As SLMs only modulate the input beam’s phases, CGH requires phase retrieval algorithms for calculating the appropriate phase image to project, based on its target FT reconstruction. For HONIs and many other applications, it is important that the projected pattern will be diffraction efficient, smooth, and uniform. However, conventional iterative CGH algorithms, such as the Gerchberg–Saxton (GS) algorithm and its common derivatives,^{11}^{,}^{12} only constrain the modulus of the projected pattern, allowing its phases to vary randomly. The weighted GS algorithm (GSW), for example, reaches near perfect modulus uniformities and high efficiencies by introducing weights into the projected domain’s constraints but lacks any phase control. These random phases lead to holographic speckles, a phenomenon that arises from the projection of contiguous patterns with varying phases: the spots can interact destructively, which causes high contrast regions to appear in the projected pattern^{13} [illustrated in Fig. 1(a)]. Holographic speckle contrast is worsened by the nonlinearity of two-photon excitation and is recognized as a major challenge throughout the literature on scanless holographic neurophotonic interfaces^{6}^{,}^{7} (that is, excluding systems where single diffraction-limited spots are being projected and mechanically scanned^{8}), thus limiting the performance of the key enabling solution for precision optogenetics. Avoiding holographic speckle has even motivated several key studies exploring generalized phase contrast, an alternative speckle-free diffractive projection method, which is essentially two-dimensional (2-D) and has much lower efficiency.^{14}^{,}^{15}

Several time averaging solutions to the holographic speckle problem were proposed^{16}^{–}^{18} and were shown to provide a reduction of speckle contrast in one- and two-photon holographic projections. However, time averaging requires the projection of multiple holograms to reduce speckle noise, thereby sacrificing the temporal resolution. Alternative approaches to speckle reduction are based on jointly controlling both the amplitude and phase of the projected patterns [Fig. 1(a)], an attribute that has multiple alternative motivations. Physical schemes for realizing this through controlled spatial modulation of the hologram’s phase and amplitude were developed,^{19}^{,}^{20} but their implementations require strict alignment and calibration of the optical components. Algorithmic solutions that achieve phase and modulus control are a possible alternative. Early attempts at speckle reduction focused on applying phase-smoothing constraints in the projected plane^{21}^{,}^{22} but required over-sampling of the pattern, and postiterations with reduced phase freedom, thus increasing the computational load by orders of magnitude. Another potential approach for achieving phase control is to divide the projected plane into constrained and constraint-free regions,^{23} but this results in low efficiencies and uniformities in Fourier-based holographic systems. An important recent contribution^{24}^{,}^{25} addresses this challenge by incorporating phase information into the GS-type iteration process.
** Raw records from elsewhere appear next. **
(* ===== verification/Ticks.v ===== *)
(** * Ticking the native nodes: [tick_builtin] of
    [crates/arora-behavior-tree/src/behavior_tree.rs]

    The control nodes, the status leaves, the task-run nodes, the data nodes and
    the core string nodes, over the ticks of their children. *)

From S2P Require Import Prelude Values Extern Keys State Store Effects Nodes Schema Cells Expressions CoreNodes ScatterNode.

(** [value_serde::from_value::<Call>]: the [Deserialize] that serde derives for
    [Call] is not part of the repository. *)
Class CallDecoder := { call_from_value : Value → option Call }.

(** [native_writes] of [detached.rs]: the parameters a native node writes. *)
Definition native_writes (function : Uuid) : list Uuid :=
  if function =? UNPACK_FUNCTION_ID then UNPACK_OUT_PARAM_IDS
  else if function =? SEQ_STAR_FUNCTION_ID then [SEQ_STAR_CURRENT_INDEX_PARAM_ID]
  else if function =? RUN_STATUS_FUNCTION_ID then [RUN_STATUS_OUT_PARAM_ID; RUN_STATUS_LATCH_PARAM_ID]
  else if function =? SET_STR_FUNCTION_ID then [SET_STR_VARIABLE_PARAM_ID]
  else if function =? UNSET_STR_FUNCTION_ID then [UNSET_STR_VARIABLE_PARAM_ID]
  else if function =? REGEX_MATCH_FUNCTION_ID then [REGEX_MATCH_FIRST_MATCH_PARAM_ID]
  else [].

Definition is_native (function : Uuid) : bool :=
  bool_decide (function ∈ [SUCCEED_FUNCTION_ID; FAIL_FUNCTION_ID; RUN_FUNCTION_ID; SEQ_FUNCTION_ID;
    SEQ_STAR_FUNCTION_ID; FALLBACK_FUNCTION_ID; PARALLEL_FUNCTION_ID; RUN_CALL_FUNCTION_ID;
    RUN_STATUS_FUNCTION_ID; EQUAL_FUNCTION_ID; UNPACK_FUNCTION_ID; SCATTER_FUNCTION_ID])
  || bool_decide (is_Some (core_node_parameters function)).

(** [current_index += 1] on a [u16], in the release profile. *)
Definition u16_succ (i : Z) : Z := (i + 1) mod 2 ^ 16.

Section Tick.
Context {S X : Type} `{DS : DataStore S} `{UC : UuidCrate} `{CB : !CallBridge S X}
  `{RC : RegexCrate} `{CD : CallDecoder} (usize_max : Z).
Local Abbreviation Slot := (@SlotHandle S _).
Local Abbreviation Cell := (VariableCell Slot).
Local Abbreviation W := (World S X).
Local Abbreviation M := (T (World S X) BehaviorTreeError).
(** [child.tick(caller)] *)
Context (tick_child : TickId → M Status).

(** ** [tick_builtin] *)

(** The closure [argument]. *)
Definition argument (scope : Scope S) (node : Node Slot) (parameter : Uuid) : M Value :=
  let node_parameter := mkNodeParameterId (n_id node) parameter in
  match n_arguments node !! parameter with
  | None => t_fail (InconsistentTreeError (NoArgument node_parameter))
  | Some expression =>
      let cell := node_parameters_variables scope !! node_parameter in
      value ← match expression, cell with
              | Expression.Call _, _ | Expression.Select _ _, _ | _, None =>
                  compute_expression usize_max scope node_parameter expression
              | _, Some c => t_gets (get_or_unit c)
              end;
      _ ← match expression, cell with
          | Expression.Call _, Some c => t_modify (set_opt c (not_unit value))
          | _, _ => mret tt
          end;
      mret value
  end.

Definition tick_equal (scope : Scope S) (node : Node Slot) : M Status :=
  a ← argument scope node EQUAL_A_PARAM_ID;
  b ← argument scope node EQUAL_B_PARAM_ID;
  mret (if value_eqb a b then Success else Failure).

Definition unpack_port (cv : option Cell * Value) : M unit :=
  match cv.1 with
  | Some c => if is_unit cv.2 then mret tt else t_modify (set c cv.2)
  | None => mret tt
  end.
Definition tick_unpack (scope : Scope S) (outputs : option (Outputs S)) (node : Node Slot) : M Status :=
  match outputs with
  | Some (Ports cells) =>
      value ← argument scope node UNPACK_VALUES_PARAM_ID;
      match into_elements value with
      | Ok values =>
          if (length cells <=? length values)%nat
          then _ ← t_for (zip cells values) unpack_port; mret Success
          else mret Failure
      | Err _ => mret Failure
      end
  | _ => t_fail (InconsistentTreeError (UnpackUnbound (n_id node)))
  end.

Definition tick_scatter (scope : Scope S) (outputs : option (Outputs S)) (node : Node Slot) : M Status :=
  match outputs with
  | Some (OutKeys scatter) =>
      keys ← argument scope node SCATTER_KEYS_PARAM_ID;
      values ← argument scope node SCATTER_VALUES_PARAM_ID;
      scatter_write scatter keys values
  | _ => t_fail (InconsistentTreeError (ScatterUnbound (n_id node)))
  end.

(** The loops of [SEQ], [FALLBACK] and [PARALLEL] over the children. *)
Fixpoint seq_loop (children : list TickId) : M Status :=
  match children with
  | [] => mret Success
  | child :: children =>
      status ← tick_child child;
      match status with
      | Success => seq_loop children
      | Failure => mret Failure
      | Running => mret Running
      end
  end.
Fixpoint fallback_loop (children : list TickId) : M Status :=
  match children with
  | [] => mret Failure
  | child :: children =>
      status ← tick_child child;
      match status with
      | Success => mret Success
      | Failure => fallback_loop children
      | Running => mret Running
      end
  end.
Fixpoint parallel_loop (children : list TickId) (success failure : bool) : M Status :=
  match children with
  | [] => mret (if success then Success else if failure then Failure else Running)
  | child :: children =>
      status ← tick_child child;
      match status with
      | Success => parallel_loop children success failure
      | Failure => parallel_loop children false true
      | Running => parallel_loop children false failure
      end
  end.
Definition tick_fallback (children : list TickId) : M Status :=
  match children with [] => mret Success | _ => fallback_loop children end.

Definition tick_run_call (scope : Scope S) (node : Node Slot) : M Status :=
  call_variable ← t_of (get_node_parameter_variable (mkNodeParameterId (n_id node) RUN_CALL_PARAM_ID)
                          (node_parameters_variables scope));
  value ← t_gets (get_or_unit call_variable);
  call ← t_ok_or (call_from_value value) (InconsistentTreeError (MalformedCall (n_id node)));
  result ← bridge_call call;
  mret (match status_try_from (ret result) with Ok status => status | Err _ => Success end).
However, these algorithms do not explicitly maximize the accuracy of the pattern moduli, and require to manually set a predefined rate parameter that affects the diffraction efficiency. Here, we introduce a method for modulus and phase control of projected patterns, which allows projection of speckle-free patterns with high diffraction efficiency. The algorithm performs well given arbitrary one-dimensional (1-D) curved line patterns, with no need for pattern-specific parameter adjustment.

## 2.

## Gerchberg–Saxton with Phase Control

## 2.1.

### Algorithm Description

As schematically shown in Fig. 1(b), GSW-PC follows the general procedure of the GSW algorithm.^{12} Dual FTs between the projected image domain ($V$) and the hologram domain ($H$) are used to satisfy each domain’s constraint in each iteration, while a set of weights ($W$) is used to iteratively correct the pattern moduli in $V$. However, in GSW the projected domain constraints are solely on the modulus of the projected pattern ($|{V}_{\mathrm{init}}|$) while individual pattern phases are randomized to promote convergence. To enforce phase control, GSW-PC adds an additional constraint ($\angle {V}_{\mathrm{init}}$) on the phases of the projected pattern [Eq. (2)]. This step uses a solution suggested by Yuan and Tao,^{24} where the nonpattern (background) pixels of the projected image are not set to zero modulus, so that they preserve their phase information between iterations. As described below, we empirically found that this procedure works very well for 1-D curved line patterns. Following Ref. 24, a control parameter ($\delta $) adjusts how much relative intensity is deflected toward the projected pattern versus the background. Importantly, in GSW-PC, this parameter is allowed to decrease iteratively based on the pattern uniformity levels in each iteration [see Eqs. (7)–(10)]; this maximizes pattern efficiency and provides image-independent parameter optimization.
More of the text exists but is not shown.